## Recorded information:
* * *

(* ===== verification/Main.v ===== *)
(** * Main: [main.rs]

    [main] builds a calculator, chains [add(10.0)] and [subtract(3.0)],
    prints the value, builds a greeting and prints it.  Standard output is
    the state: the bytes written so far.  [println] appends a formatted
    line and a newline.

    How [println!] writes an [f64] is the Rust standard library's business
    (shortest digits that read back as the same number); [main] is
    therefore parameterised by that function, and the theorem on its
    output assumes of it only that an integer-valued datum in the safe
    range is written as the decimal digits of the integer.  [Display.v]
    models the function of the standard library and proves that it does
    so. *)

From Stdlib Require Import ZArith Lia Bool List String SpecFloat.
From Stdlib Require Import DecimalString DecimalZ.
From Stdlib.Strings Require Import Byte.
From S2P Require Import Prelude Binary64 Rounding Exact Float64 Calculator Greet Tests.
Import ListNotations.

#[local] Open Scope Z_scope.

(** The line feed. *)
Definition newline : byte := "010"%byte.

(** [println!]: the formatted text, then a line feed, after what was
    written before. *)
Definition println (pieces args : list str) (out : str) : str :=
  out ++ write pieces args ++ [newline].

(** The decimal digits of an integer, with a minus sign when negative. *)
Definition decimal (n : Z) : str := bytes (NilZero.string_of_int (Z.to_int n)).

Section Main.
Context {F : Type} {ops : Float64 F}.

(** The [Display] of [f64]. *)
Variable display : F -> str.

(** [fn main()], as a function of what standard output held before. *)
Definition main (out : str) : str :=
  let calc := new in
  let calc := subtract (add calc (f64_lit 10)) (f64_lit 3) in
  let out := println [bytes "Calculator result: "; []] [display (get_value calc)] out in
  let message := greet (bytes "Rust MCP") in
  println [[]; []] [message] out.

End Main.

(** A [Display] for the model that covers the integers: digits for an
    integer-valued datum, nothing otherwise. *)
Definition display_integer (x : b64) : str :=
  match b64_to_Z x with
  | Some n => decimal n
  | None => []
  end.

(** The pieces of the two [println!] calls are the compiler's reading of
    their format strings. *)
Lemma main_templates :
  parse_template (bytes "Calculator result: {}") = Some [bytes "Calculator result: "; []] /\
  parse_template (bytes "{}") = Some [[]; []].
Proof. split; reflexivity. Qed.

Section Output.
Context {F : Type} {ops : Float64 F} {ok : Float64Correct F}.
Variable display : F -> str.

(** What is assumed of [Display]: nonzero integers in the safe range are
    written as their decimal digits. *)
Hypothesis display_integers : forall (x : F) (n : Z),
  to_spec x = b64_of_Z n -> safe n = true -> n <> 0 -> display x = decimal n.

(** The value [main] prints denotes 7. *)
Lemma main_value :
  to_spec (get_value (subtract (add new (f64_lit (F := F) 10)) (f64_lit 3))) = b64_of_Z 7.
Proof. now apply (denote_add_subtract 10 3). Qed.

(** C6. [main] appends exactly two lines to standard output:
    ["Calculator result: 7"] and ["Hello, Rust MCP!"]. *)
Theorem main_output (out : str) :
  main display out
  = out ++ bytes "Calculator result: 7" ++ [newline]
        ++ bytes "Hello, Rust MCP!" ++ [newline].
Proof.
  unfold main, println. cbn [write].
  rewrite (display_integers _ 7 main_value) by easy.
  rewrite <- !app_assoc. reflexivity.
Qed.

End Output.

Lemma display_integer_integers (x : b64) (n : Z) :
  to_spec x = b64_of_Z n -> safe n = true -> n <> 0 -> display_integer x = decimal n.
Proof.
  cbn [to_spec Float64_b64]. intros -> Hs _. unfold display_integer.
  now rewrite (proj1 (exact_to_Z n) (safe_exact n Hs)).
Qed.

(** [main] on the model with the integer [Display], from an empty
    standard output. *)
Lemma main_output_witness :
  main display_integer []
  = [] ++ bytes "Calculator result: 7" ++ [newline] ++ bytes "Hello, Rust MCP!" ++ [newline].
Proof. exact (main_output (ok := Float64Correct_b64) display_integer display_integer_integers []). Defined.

* * *

## What is needed:
Restate the records, all of them, precisely as written.

## Exercise solution:
(* ===== verification/Main.v ===== *)
(** * Main: [main.rs]

    [main] builds a calculator, chains [add(10.0)] and [subtract(3.0)],
    prints the value, builds a greeting and prints it.  Standard output is
    the state: the bytes written so far.  [println] appends a formatted
    line and a newline.

    How [println!] writes an [f64] is the Rust standard library's business
    (shortest digits that read back as the same number); [main] is
    therefore parameterised by that function, and the theorem on its
    output assumes of it only that an integer-valued datum in the safe
    range is written as the decimal digits of the integer.  [Display.v]
    models the function of the standard library and proves that it does
    so. *)

From Stdlib Require Import ZArith Lia Bool List String SpecFloat.
From Stdlib Require Import DecimalString DecimalZ.
From Stdlib.Strings Require Import Byte.
From S2P Require Import Prelude Binary64 Rounding Exact Float64 Calculator Greet Tests.
Import ListNotations.

#[local] Open Scope Z_scope.

(** The line feed. *)
Definition newline : byte := "010"%byte.

(** [println!]: the formatted text, then a line feed, after what was
    written before. *)
Definition println (pieces args : list str) (out : str) : str :=
  out ++ write pieces args ++ [newline].

(** The decimal digits of an integer, with a minus sign when negative. *)
Definition decimal (n : Z) : str := bytes (NilZero.string_of_int (Z.to_int n)).

Section Main.
Context {F : Type} {ops : Float64 F}.

(** The [Display] of [f64]. *)
Variable display : F -> str.

(** [fn main()], as a function of what standard output held before. *)
Definition main (out : str) : str :=
  let calc := new in
  let calc := subtract (add calc (f64_lit 10)) (f64_lit 3) in
  let out := println [bytes "Calculator result: "; []] [display (get_value calc)] out in
  let message := greet (bytes "Rust MCP") in
  println [[]; []] [message] out.

End Main.

(** A [Display] for the model that covers the integers: digits for an
    integer-valued datum, nothing otherwise. *)
Definition display_integer (x : b64) : str :=
  match b64_to_Z x with
  | Some n => decimal n
  | None => []
  end.

(** The pieces of the two [println!] calls are the compiler's reading of
    their format strings. *)
Lemma main_templates :
  parse_template (bytes "Calculator result: {}") = Some [bytes "Calculator result: "; []] /\
  parse_template (bytes "{}") = Some [[]; []].
Proof. split; reflexivity. Qed.

Section Output.
Context {F : Type} {ops : Float64 F} {ok : Float64Correct F}.
Variable display : F -> str.

(** What is assumed of [Display]: nonzero integers in the safe range are
    written as their decimal digits. *)
Hypothesis display_integers : forall (x : F) (n : Z),
  to_spec x = b64_of_Z n -> safe n = true -> n <> 0 -> display x = decimal n.

(** The value [main] prints denotes 7. *)
Lemma main_value :
  to_spec (get_value (subtract (add new (f64_lit (F := F) 10)) (f64_lit 3))) = b64_of_Z 7.
Proof. now apply (denote_add_subtract 10 3). Qed.

(** C6. [main] appends exactly two lines to standard output:
    ["Calculator result: 7"] and ["Hello, Rust MCP!"]. *)
Theorem main_output (out : str) :
  main display out
  = out ++ bytes "Calculator result: 7" ++ [newline]
        ++ bytes "Hello, Rust MCP!" ++ [newline].
Proof.
  unfold main, println. cbn [write].
  rewrite (display_integers _ 7 main_value) by easy.
  rewrite <- !app_assoc. reflexivity.
Qed.

End Output.

Lemma display_integer_integers (x : b64) (n : Z) :
  to_spec x = b64_of_Z n -> safe n = true -> n <> 0 -> display_integer x = decimal n.
Proof.
  cbn [to_spec Float64_b64]. intros -> Hs _. unfold display_integer.
  now rewrite (proj1 (exact_to_Z n) (safe_exact n Hs)).
Qed.

(** [main] on the model with the integer [Display], from an empty
    standard output. *)
Lemma main_output_witness :
  main display_integer []
  = [] ++ bytes "Calculator result: 7" ++ [newline] ++ bytes "Hello, Rust MCP!" ++ [newline].
Proof. exact (main_output (ok := Float64Correct_b64) display_integer display_integer_integers []). Defined.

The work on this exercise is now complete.